- Data in this exercise:
----------
Definition is_rpc_post (e : event) : bool :=
  match e with PostRpc _ _ => true | _ => false end.

(** *** Tier C: [call_lbry_rpc] and [fallback_lbry_get] *)

(** [call_lbry_rpc(method, params)], with the [uri] of [params].  When
    ["error" in data] holds, the warning is logged with [data["error"]],
    which is evaluated first and raises for a string or a list. *)
Definition call_lbry_rpc (dm : daemon) (method uri : string)
    : list event * res (option pyval) :=
  match rpc_post dm method uri with
  | RequestFailed => ([PostRpc method uri; LogError "Failed to call lbrynet RPC"], Ok None)
  | InvalidJson => ([PostRpc method uri; LogError "Invalid JSON from lbrynet RPC"], Ok None)
  | Body data =>
      match contains_error data with
      | Raise e => ([PostRpc method uri], Raise e)
      | Ok true =>
          match py_item "error" data with
          | Raise e => ([PostRpc method uri], Raise e)
          | Ok _ => ([PostRpc method uri; LogWarning "lbrynet RPC error"], Ok None)
          end
      | Ok false =>
          match py_get "result" data with
          | Raise e => ([PostRpc method uri], Raise e)
          | Ok PNone =>
              ([PostRpc method uri; LogWarning "lbrynet RPC returned no result field."],
               Ok None)
          | Ok result => ([PostRpc method uri], Ok (Some result))
          end
      end
  end.

(** [rpc_result.get("download_path") or rpc_result.get("file_path")
    or str(download_dir)] *)
Definition output_path (dm : daemon) (result : pyval) : res pyval :=
  p1 <- py_get "download_path" result ;;
  if truthy p1 then Ok p1
  else
    p2 <- py_get "file_path" result ;;
    Ok (py_or p2 (PStr (download_dir dm))).

Definition fallback_lbry_get (dm : daemon) (canonical_uri : string)
    : list event * res bool :=
  let start := LogInfo "Falling back to direct lbrynet RPC download" in
  match call_lbry_rpc dm "get" ("lbry://" ++ canonical_uri) with
  | (evs, Raise e) => (start :: evs, Raise e)
  | (evs, Ok rpc_result) =>
      let falsy :=
        match rpc_result with
        | None => true
        | Some v => negb (truthy v)
        end in
      if falsy
      then (start :: evs ++ [LogWarning "lbrynet RPC get call returned no result"],
            Ok false)
      else
        match rpc_result with
        | None => (start :: evs, Ok false)
        | Some v =>
            match output_path dm v with
            | Raise e => (start :: evs, Raise e)
            | Ok _ => (start :: evs ++ [LogInfo "lbrynet RPC download saved"], Ok true)
            end
        end
  end.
----------
Reproduce every record above exactly as it is written.

- The answer:
Definition is_rpc_post (e : event) : bool :=
  match e with PostRpc _ _ => true | _ => false end.

(** *** Tier C: [call_lbry_rpc] and [fallback_lbry_get] *)

(** [call_lbry_rpc(method, params)], with the [uri] of [params].  When
    ["error" in data] holds, the warning is logged with [data["error"]],
    which is evaluated first and raises for a string or a list. *)
Definition call_lbry_rpc (dm : daemon) (method uri : string)
    : list event * res (option pyval) :=
  match rpc_post dm method uri with
  | RequestFailed => ([PostRpc method uri; LogError "Failed to call lbrynet RPC"], Ok None)
  | InvalidJson => ([PostRpc method uri; LogError "Invalid JSON from lbrynet RPC"], Ok None)
  | Body data =>
      match contains_error data with
      | Raise e => ([PostRpc method uri], Raise e)
      | Ok true =>
          match py_item "error" data with
          | Raise e => ([PostRpc method uri], Raise e)
          | Ok _ => ([PostRpc method uri; LogWarning "lbrynet RPC error"], Ok None)
          end
      | Ok false =>
          match py_get "result" data with
          | Raise e => ([PostRpc method uri], Raise e)
          | Ok PNone =>
              ([PostRpc method uri; LogWarning "lbrynet RPC returned no result field."],
               Ok None)
          | Ok result => ([PostRpc method uri], Ok (Some result))
          end
      end
  end.

(** [rpc_result.get("download_path") or rpc_result.get("file_path")
    or str(download_dir)] *)
Definition output_path (dm : daemon) (result : pyval) : res pyval :=
  p1 <- py_get "download_path" result ;;
  if truthy p1 then Ok p1
  else
    p2 <- py_get "file_path" result ;;
    Ok (py_or p2 (PStr (download_dir dm))).

Definition fallback_lbry_get (dm : daemon) (canonical_uri : string)
    : list event * res bool :=
  let start := LogInfo "Falling back to direct lbrynet RPC download" in
  match call_lbry_rpc dm "get" ("lbry://" ++ canonical_uri) with
  | (evs, Raise e) => (start :: evs, Raise e)
  | (evs, Ok rpc_result) =>
      let falsy :=
        match rpc_result with
        | None => true
        | Some v => negb (truthy v)
        end in
      if falsy
      then (start :: evs ++ [LogWarning "lbrynet RPC get call returned no result"],
            Ok false)
      else
        match rpc_result with
        | None => (start :: evs, Ok false)
        | Some v =>
            match output_path dm v with
            | Raise e => (start :: evs, Raise e)
            | Ok _ => (start :: evs ++ [LogInfo "lbrynet RPC download saved"], Ok true)
            end
        end
  end.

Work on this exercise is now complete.